"The problem is that educational game designers have approached the problem backward: Rather than striving to get games into education, educators should be investigating ways to get education into games." -- Karl Royle, University of Wolverhampton School of Education
I pulled this quote from the most recent issue of Innovate, in which Royle writes about how to improve upon popular videogames (including first-person shooters for, presumably, adolescents) to slip in more opportunities for learning, whether introducing scientific concepts or higher-level reading skills.

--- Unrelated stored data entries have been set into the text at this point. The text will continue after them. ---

(* ===== verification/Queue.v ===== *)
(** * The queue interface

    What the process and scheduler code needs from its intrusive lists: a
    memory of list nodes, the few operations it calls, and the laws that say what
    they do to a circular list.  [list.h] is the implementation; the clients are
    proved against the interface. *)

From S2P Require Import Prelude ListHead ListHeadOps.

(** The operations, over a memory [H] of nodes. *)
Class QueueOps (H : Type) := {
  q_init : Z → M H unit;
  q_add : Z → Z → M H unit;
  q_add_tail : Z → Z → M H unit;
  q_empty : Z → M H bool;
  q_next : Z → M H Z;
  q_del_init : Z → M H unit;
  q_map : Z → H → H;                 (* memory for a new node *)
  q_ring : H → list Z → Prop;        (* the header and the entries, in order *)
  q_mapped : H → Z → Prop;
  q_frame : list Z → H → H → Prop;   (* unchanged but for these nodes *)
}.

Class QueueLaws {H} (Q : QueueOps H) : Prop := {
  q_ring_distinct h l : q_ring h l → NoDup l;
  q_ring_mapped h l p : q_ring h l → p ∈ l → q_mapped h p;
  q_ring_rotate h l1 l2 : q_ring h (l1 ++ l2) → q_ring h (l2 ++ l1);
  q_ring_frame h h' l l' : q_ring h l → q_frame l' h h' → l ## l' → q_ring h' l;
  q_mapped_frame h h' l p : q_mapped h p → q_frame l h h' → q_mapped h' p;
  q_frame_refl l h : q_frame l h h;
  q_frame_mono l l' h h' : l ⊆ l' → q_frame l h h' → q_frame l' h h';
  q_frame_trans l h1 h2 h3 : q_frame l h1 h2 → q_frame l h2 h3 → q_frame l h1 h3;
  q_map_spec h p : q_mapped (q_map p h) p ∧ q_frame [p] h (q_map p h);
  q_init_spec h p :
    q_mapped h p → wp (q_init p) (λ _ h', q_ring h' [p] ∧ q_frame [p] h h') h;
  q_add_spec h new head xs :
    q_ring h (head :: xs) → q_mapped h new → new ∉ head :: xs →
    wp (q_add new head)
       (λ _ h', q_ring h' (head :: new :: xs) ∧ q_frame (new :: head :: xs) h h') h;
  q_add_tail_spec h new head xs :
    q_ring h (head :: xs) → q_mapped h new → new ∉ head :: xs →
    wp (q_add_tail new head)
       (λ _ h', q_ring h' (head :: xs ++ [new]) ∧ q_frame (new :: head :: xs) h h') h;
  q_empty_spec h head xs :
    q_ring h (head :: xs) → q_empty head h = Ok (bool_decide (xs = []), h);
  q_next_spec h a l : q_ring h (a :: l) → q_next a h = Ok (hd a l, h);
  q_del_init_spec h head l1 e l2 :
    q_ring h (head :: l1 ++ e :: l2) →
    wp (q_del_init e)
       (λ _ h', q_ring h' (head :: l1 ++ l2) ∧ q_ring h' [e] ∧
                q_frame (head :: l1 ++ e :: l2) h h') h;
}.

(** ** [list.h] implements it *)

Definition map_node (p : Z) (h : heap) : heap := Heap (<[p := 0]> (hnext h)) (<[p := 0]> (hprev h)).

#[export] Instance list_queue : QueueOps heap := {|
  q_init := INIT_LIST_HEAD;
  q_add := list_add;
  q_add_tail := list_add_tail;
  q_empty := list_empty_careful;
  q_next := ld_next;
  q_del_init := list_del_init_careful;
  q_map := map_node;
  q_ring := ring;
  q_mapped := valid;
  q_frame := same_but;
|}.

#[export] Instance list_queue_laws : QueueLaws list_queue.
Proof.
  split; cbn [q_init q_add q_add_tail q_empty q_next q_del_init q_map q_ring q_mapped q_frame list_queue].
  - by intros h l [? _].
  - apply ring_valid.
  - apply ring_rotate.
  - intros h h' l l'. apply ring_frame.
  - intros h h' l p Hp [_ Hv]. auto.
  - intros l h. by split.
  - apply same_but_mono.
  - apply same_but_trans.
  - intros h p. unfold map_node. split.
    + split; simpl; rewrite lookup_insert_eq; eauto.
    + lsame.
  - apply INIT_LIST_HEAD_spec.
  - apply list_add_spec.
  - apply list_add_tail_spec.
  - apply list_empty_careful_spec.
  - intros h a l Hr. unfold ld_next. by rewrite (ring_next _ _ _ Hr).
  - apply list_del_init_careful_spec.
Qed.
(* ===== verification/SchedSpec.v ===== *)
(** * The scheduler refines three queues

    The abstract scheduler is three lists of processes.  The operations on the
    intrusive lists in memory are shown to implement it, against the queue
    interface of [Queue]. *)

From S2P Require Import Prelude Mm Paging64 Context Queue Process Sched.

(** ** The abstract scheduler *)

Record levels := Levels { lv0 : list Z; lv1 : list Z; lv2 : list Z }.

Definition lv (qs : levels) (i : Z) : list Z :=
  if i =? 0 then lv0 qs else if i =? 1 then lv1 qs else lv2 qs.

Definition queued (qs : levels) : list Z := lv0 qs ++ lv1 qs ++ lv2 qs.

(** A process enters a level behind the others. *)
Definition enqueue (p i : Z) (qs : levels) : levels :=
  if i =? 0 then Levels (lv0 qs ++ [p]) (lv1 qs) (lv2 qs)
  else if i =? 1 then Levels (lv0 qs) (lv1 qs ++ [p]) (lv2 qs)
  else Levels (lv0 qs) (lv1 qs) (lv2 qs ++ [p]).

(** The first process of the first level that is not empty runs next. *)
Definition pick (qs : levels) : option (Z * Z * levels) :=
  match lv0 qs, lv1 qs, lv2 qs with
  | p :: l, q1, q2 => Some (p, 0, Levels l q1 q2)
  | [], p :: l, q2 => Some (p, 1, Levels [] l q2)
  | [], [], p :: l => Some (p, 2, Levels [] [] l)
  | [], [], [] => None
  end.

Lemma pick_perm qs p i qs' :
  pick qs = Some (p, i, qs') → Permutation (queued qs) (p :: queued qs') ∧ 0 ≤ i < 3.
Proof.
  destruct qs as [[|a l0] [|b l1] [|c l2]]; unfold pick, queued; simpl; intros [= <- <- <-];
    (split; [|lia]); solve_Permutation.
Qed.

Lemma enqueue_perm p i qs : Permutation (queued (enqueue p i qs)) (p :: queued qs).
Proof.
  unfold enqueue, queued. destruct (i =? 0), (i =? 1); simpl; solve_Permutation.
Qed.

Lemma lv_enqueue p i j qs :
  0 ≤ i < 3 → 0 ≤ j < 3 → lv (enqueue p i qs) j = if j =? i then lv qs j ++ [p] else lv qs j.
Proof.
  intros Hi Hj. assert (i = 0 ∨ i = 1 ∨ i = 2) as [->|[->| ->]] by lia;
    assert (j = 0 ∨ j = 1 ∨ j = 2) as [->|[->| ->]] by lia; done.
Qed.

Lemma elem_of_lv p i qs : 0 ≤ i < 3 → p ∈ lv qs i → p ∈ queued qs.
Proof.
  intros Hi. unfold queued. rewrite !elem_of_app.
  assert (i = 0 ∨ i = 1 ∨ i = 2) as [->|[->| ->]] by lia; unfold lv; simpl; tauto.
Qed.

(** ** The layout of the kernel's data *)

(** The process table and the queue heads do not overlap. *)
Class LayoutOk (LY : Layout) : Prop := {
  lo_processes : 0 < processes;
  lo_disjoint : mlfq + 16 * NUM_PRIORITY_LEVELS ≤ processes ∨
                processes + sizeof_process * NUM_PROCESSES ≤ mlfq;
}.

Section layout.
Context {LY : Layout} {LO : LayoutOk LY}.

(** A slot of the process table. *)
Definition slot (p : Z) : Prop :=
  ∃ i, 0 ≤ i < NUM_PROCESSES ∧ p = processes + sizeof_process * i.

Definition sched_node (p : Z) : Z := p + off_sched.

Lemma sched_node_not_head p i : slot p → 0 ≤ i < 3 → sched_node p ≠ mlfq_at i.
Proof using LO.
  intros (j & Hj & ->) Hi. pose proof lo_disjoint. unfold sched_node, mlfq_at, off_sched.
  unfold NUM_PROCESSES, sizeof_process in *. lia.
Qed.

#[global] Instance sched_node_inj : Inj (=) (=) sched_node.
Proof. intros p q. unfold sched_node. lia. Qed.

Definition ring_of (qs : levels) (i : Z) : list Z := mlfq_at i :: (sched_node <$> lv qs i).

Lemma rings_disjoint qs i j :
  NoDup (queued qs) → (∀ p, p ∈ queued qs → slot p) → 0 ≤ i < 3 → 0 ≤ j < 3 → i ≠ j →
  ring_of qs i ## ring_of qs j.
Proof using LO.
  intros Hnd Hslot Hi Hj Hij x Hx Hy. unfold ring_of in *.
  apply elem_of_cons in Hx as [->|Hx], Hy as [E|Hy].
  - unfold mlfq_at in E. lia.
  - apply list_elem_of_fmap in Hy as (p & E & Hp).
    symmetry in E. revert E. apply sched_node_not_head; [|done]. by apply Hslot, (elem_of_lv _ j).
  - subst x. apply list_elem_of_fmap in Hx as (p & E & Hp).
    symmetry in E. revert E. apply sched_node_not_head; [|done]. by apply Hslot, (elem_of_lv _ i).
  - apply list_elem_of_fmap in Hx as (p & -> & Hp), Hy as (q & E & Hq). apply sched_node_inj in E as <-.
    unfold queued in Hnd. rewrite !NoDup_app in Hnd.
    destruct Hnd as (_ & H0 & _ & H1 & _).
    assert (i = 0 ∨ i = 1 ∨ i = 2) as [->|[->| ->]] by lia;
      assert (j = 0 ∨ j = 1 ∨ j = 2) as [->|[->| ->]] by lia; try done;
      unfold lv in Hp, Hq; simpl in Hp, Hq; set_solver.
Qed.

End layout.

Section spec.
Context {H : Type} {QO : QueueOps H} {QL : QueueLaws QO} `{BI : BootInfo}.
Context {LY : Layout} {LO : LayoutOk LY}.

(** The lists in memory are the abstract queues [qs]. *)
Record heap_ok (h : H) (qs : levels) : Prop := {
  ho_ring i : 0 ≤ i < 3 → q_ring h (ring_of qs i);
  ho_distinct : NoDup (queued qs);
  ho_slots p : p ∈ queued qs → slot p;
  ho_mapped p : slot p → q_mapped h (sched_node p);
}.

(** The other lists are untouched by an operation on one level. *)
Lemma other_rings h qs i h' xs :
  heap_ok h qs → 0 ≤ i < 3 → q_frame xs h h' →
  (∀ j, 0 ≤ j < 3 → j ≠ i → ring_of qs j ## xs) →
  (∀ j, 0 ≤ j < 3 → j ≠ i → q_ring h' (ring_of qs j)) ∧
  (∀ p, slot p → q_mapped h' (sched_node p)).
Proof using QL.
  intros Hq Hi Hf Hdis. split.
  - intros j Hj Hne. eapply q_ring_frame; [by apply Hq|done|auto].
  - intros p Hp. eapply q_mapped_frame; [by apply Hq|done].
Qed.

Lemma wp_lists {A} (m : M H A) (Q : A → kstate H → Prop) s :
  wp m (λ a h', Q a (set_heap h' s)) (k_heap s) → wp (lists m) Q s.
Proof. unfold wp, lists. by destruct (m (k_heap s)) as [[a x]| | | |]. Qed.

Lemma wp_mach {A} (m : M machine A) (Q : A → kstate H → Prop) s :
  wp m (λ a x, Q a (set_mach x s)) (k_mach s) → wp (mach m) Q s.
Proof. unfold wp, mach. by destruct (m (k_mach s)) as [[a x]| | | |]. Qed.

(** [m] between [irq_save] and the matching [irq_restore] with the lock held. *)
Definition critical {A} (m : M (kstate H) A) : M (kstate H) A :=
  flags ← irq_save;
  spinlock ;;
  r ← m;
  release ;;
  irq_restore flags ;;
  mret r.

Definition if_of (s : kstate H) : bool := m_if (k_mach s).
Definition with_if (b : bool) (s : kstate H) : kstate H := set_mach (set_if b (k_mach s)) s.

(** A critical section that only works on the lists changes nothing else: the
    lock is free again and the interrupt flag is what it was. *)
Lemma critical_lists {A} (m : M (kstate H) A) (P : A → H → Prop) s :
  k_lock s = false →
  (∀ s0, k_heap s0 = k_heap s → wp m (λ a s1, ∃ h', s1 = set_heap h' s0 ∧ P a h') s0) →
  wp (critical m) (λ a s', ∃ h', s' = set_heap h' s ∧ P a h') s.
Proof.
  intros Hl Hm. unfold critical.
  destruct s as [[mem pl c3 c4 fi tlb] h ps rs pid task sp lk tk eo]. cbn [k_lock] in Hl. subst lk.
  apply wp_bind. eapply wp_intro; [reflexivity|]. cbn.
  apply wp_bind. eapply wp_intro; [reflexivity|]. cbn.
  eapply wp_bind_mono; [apply Hm; reflexivity|]. intros a s1 (h' & -> & HP).
  apply wp_bind. eapply wp_intro; [reflexivity|]. cbn.
  apply wp_bind. destruct fi; (eapply wp_intro; [reflexivity|]);
    exists h'; (split; [reflexivity|exact HP]).
Qed.

Lemma wp_critical_unit (m : M (kstate H) unit) Q s :
  wp (critical m) Q s →
  wp (flags ← irq_save; spinlock ;; m ;; release ;; irq_restore flags) Q s.
Proof.
  unfold critical, wp, mbind, M_bind, mret, M_ret.
  destruct (irq_save s) as [[fl s1]| | | |]; try done.
  destruct (spinlock s1) as [[[] s2]| | | |]; try done.
  destruct (m s2) as [[[] s3]| | | |]; try done.
  destruct (release s3) as [[[] s4]| | | |]; try done.
  destruct (irq_restore fl s4) as [[[] s5]| | | |]; done.
Qed.

(** ** [sched_enqueue] appends to its level *)

Lemma sched_enqueue_ok s qs p i :
  k_lock s = false → heap_ok (k_heap s) qs → slot p → p ∉ queued qs → 0 ≤ i < 3 →
  wp (sched_enqueue p i) (λ _ s', ∃ h', s' = set_heap h' s ∧ heap_ok h' (enqueue p i qs) ∧
    q_frame (sched_node p :: ring_of qs i) (k_heap s) h') s.
Proof using QL LO.
  intros Hlock Hq Hp Hnew Hi. unfold sched_enqueue.
  rewrite (proj2 (Z.ltb_ge i 0)), (proj2 (Z.leb_gt 3 i)) by lia. cbn [orb].
  apply wp_critical_unit, critical_lists; [done|].
  intros s0 Hs0. apply wp_lists. rewrite Hs0.
  pose proof (ho_ring _ _ Hq i Hi) as Hring. unfold ring_of in Hring.
  assert (sched_node p ∉ ring_of qs i) as Hn.
  { unfold ring_of. rewrite not_elem_of_cons. split; [by apply sched_node_not_head|].
    intros (q & E & Hqi)%list_elem_of_fmap. apply sched_node_inj in E as <-.
    by apply Hnew, (elem_of_lv _ i). }
  eapply wp_mono; [by apply q_add_tail_spec; [|apply Hq|]|].
  intros _ h' [Hr Hf]. exists h'. split; [done|].
  assert (∀ j, 0 ≤ j < 3 → j ≠ i → ring_of qs j ## sched_node p :: ring_of qs i) as Hdis.
  { intros j Hj Hne x Hx [->|Hx']%elem_of_cons.
    - unfold ring_of in Hx. apply elem_of_cons in Hx as [E|(q & E & Hqj)%list_elem_of_fmap].
      + revert E. by apply sched_node_not_head.
      + apply sched_node_inj in E as <-. by apply Hnew, (elem_of_lv _ j).
    - revert Hx'. by eapply rings_disjoint; try apply Hq. }
  destruct (other_rings _ qs i h' _ Hq Hi Hf Hdis) as [Hoth Hmap].
  pose proof (enqueue_perm p i qs) as Hperm.
  split; [|exact Hf]. split; [| | |exact Hmap].
  - intros j Hj. unfold ring_of. rewrite lv_enqueue by done.
    destruct (Z.eqb_spec j i) as [->|Hne].
    + rewrite fmap_app. exact Hr.
    + by apply Hoth.
  - rewrite Hperm. apply NoDup_cons. split; [done|apply Hq].
  - intros q. rewrite Hperm. intros [->|Hq']%elem_of_cons; [done|by apply Hq].
Qed.

(** ** [sched_pick] takes the first process of the first level *)

(** Level [i] without its first process. *)
Definition drop_first (i : Z) (qs : levels) : levels :=
  if i =? 0 then Levels (tail (lv0 qs)) (lv1 qs) (lv2 qs)
  else if i =? 1 then Levels (lv0 qs) (tail (lv1 qs)) (lv2 qs)
  else Levels (lv0 qs) (lv1 qs) (tail (lv2 qs)).

Lemma pick_level qs i p l :
  0 ≤ i < 3 → (∀ j, 0 ≤ j < i → lv qs j = []) → lv qs i = p :: l →
  pick qs = Some (p, i, drop_first i qs).
Proof.
  intros Hi He Hl. destruct qs as [q0 q1 q2]. unfold lv in *. cbn in *.
  assert (i = 0 ∨ i = 1 ∨ i = 2) as [->|[->| ->]] by lia; cbn in Hl; subst.
  - done.
  - pose proof (He 0 ltac:(lia)) as E0. cbn in E0. subst. done.
  - pose proof (He 0 ltac:(lia)) as E0. pose proof (He 1 ltac:(lia)) as E1. cbn in E0, E1. by subst.
Qed.

Lemma lv_drop_first qs i j :
  0 ≤ i < 3 → 0 ≤ j < 3 → lv (drop_first i qs) j = if j =? i then tail (lv qs j) else lv qs j.
Proof.
  intros Hi Hj. assert (i = 0 ∨ i = 1 ∨ i = 2) as [->|[->| ->]] by lia;
    assert (j = 0 ∨ j = 1 ∨ j = 2) as [->|[->| ->]] by lia; done.
Qed.

Definition picked (qs : levels) (r : option (Z * Z)) (h' : H) : Prop :=
  match pick qs with
  | None => r = None ∧ heap_ok h' qs
  | Some (p, l, qs') => r = Some (p, l) ∧ heap_ok h' qs'
  end.

Lemma pick_from_ok n i s qs :
  heap_ok (k_heap s) qs → 0 ≤ i → i + Z.of_nat n = 3 → (∀ j, 0 ≤ j < i → lv qs j = []) →
  wp (pick_from i n) (λ r s', ∃ h', s' = set_heap h' s ∧ picked qs r h') s.
Proof using QL LO.
  revert i. induction n as [|n IH]; intros i Hq Hi Hn He; cbn [pick_from].
  - apply wp_ret. exists (k_heap s). split; [by destruct s|]. unfold picked.
    assert (i = 3) as -> by lia. destruct qs as [q0 q1 q2].
    pose proof (He 0 ltac:(lia)) as E0. pose proof (He 1 ltac:(lia)) as E1.
    pose proof (He 2 ltac:(lia)) as E2. unfold lv in *. cbn in *. by subst.
  - pose proof (ho_ring _ _ Hq i ltac:(lia)) as Hring. unfold ring_of in Hring.
    apply wp_bind, wp_lists. eapply wp_intro; [by eapply q_empty_spec|].
    destruct (lv qs i) as [|p l] eqn:El.
    + rewrite bool_decide_eq_true_2 by done. replace (set_heap (k_heap s) s) with s by by destruct s.
      apply IH; [done|lia|lia|]. intros j Hj.
      destruct (decide (j = i)) as [->|]; [done|]. apply He. lia.
    + rewrite bool_decide_eq_false_2 by done. apply wp_bind, wp_lists. cbn [k_heap set_heap].
      eapply wp_intro; [by eapply q_next_spec|]. cbn [fmap list_fmap hd].
      replace (sched_node p - off_sched) with p by (unfold sched_node; lia).
      fold (sched_node p). apply wp_bind, wp_lists. cbn [k_heap set_heap].
      eapply wp_mono; [eapply (q_del_init_spec _ _ [] (sched_node p)); exact Hring|].
      intros _ h' (Hr & Hself & Hf). apply wp_ret. exists h'. split; [by destruct s|].
      unfold picked. rewrite (pick_level qs i p l) by (done || lia). split; [done|].
      destruct (other_rings _ qs i h' _ Hq ltac:(lia) Hf) as [Hoth Hmap].
      { intros j Hj Hne x Hx Hx'. assert (x ∈ ring_of qs i) as Hx2.
        { unfold ring_of. by rewrite El. }
        revert Hx2. eapply (rings_disjoint qs j i); try apply Hq; done || lia. }
      assert (pick qs = Some (p, i, drop_first i qs)) as Hpick by (eapply pick_level; done || lia).
      destruct (pick_perm _ _ _ _ Hpick) as [Hperm _].
      split; [| | |exact Hmap].
      * intros j Hj. unfold ring_of. rewrite lv_drop_first by lia.
        destruct (Z.eqb_spec j i) as [->|Hne]; [by rewrite El|by apply Hoth].
      * pose proof (ho_distinct _ _ Hq) as Hd. rewrite Hperm in Hd. by apply NoDup_cons_1_2 in Hd.
      * intros q Hin. apply Hq. rewrite Hperm. by right.
Qed.

Lemma sched_pick_ok s qs :
  k_lock s = false → heap_ok (k_heap s) qs →
  wp sched_pick (λ r s', ∃ h', s' = set_heap h' (with_if true s) ∧ picked qs r h') s.
Proof using QL LO.
  intros Hl Hq. unfold sched_pick. apply wp_bind, wp_modify.
  assert (wp (critical (pick_from 0 (Z.to_nat NUM_PRIORITY_LEVELS)))
     (λ r s', ∃ h', s' = set_heap h' (with_if true s) ∧ picked qs r h') (with_if true s)) as Hc; [|exact Hc].
  apply critical_lists; [done|]. intros s0 Hs0. apply pick_from_ok; [by rewrite Hs0|lia|done|].
  intros j Hj. lia.
Qed.
End spec.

His article reminds me of recent findings from the Cooney Center, which issued a call to fill the edu-game gap. And it also ties into the work of James Paul Gee, author of What Video Games Have to Teach Us About Learning and Literacy. Royle dives into a discussion of "cheats" that reminds me of Gee's proposal that children gain skills in reading when they pore over the extra textual stuff that come with games, like "cheats" (hints for moving forward in a game) and web sites that help them to master the videogame's world.
Royle continues the theme: "External cheats require users to read complex instructional text in order to solve a problem, promoting literacy. The search for cheats is itself pedagogically important; the moment a player searches for extra knowledge, an independent learning strategy is invoked."
It would be fascinating to see some research on this, comparing children with and without access to (or with and without the desire or encouragement to use) those texts and documents that might push the envelope of their literacy learning. Perhaps studies like that are out there and I haven't yet come across them?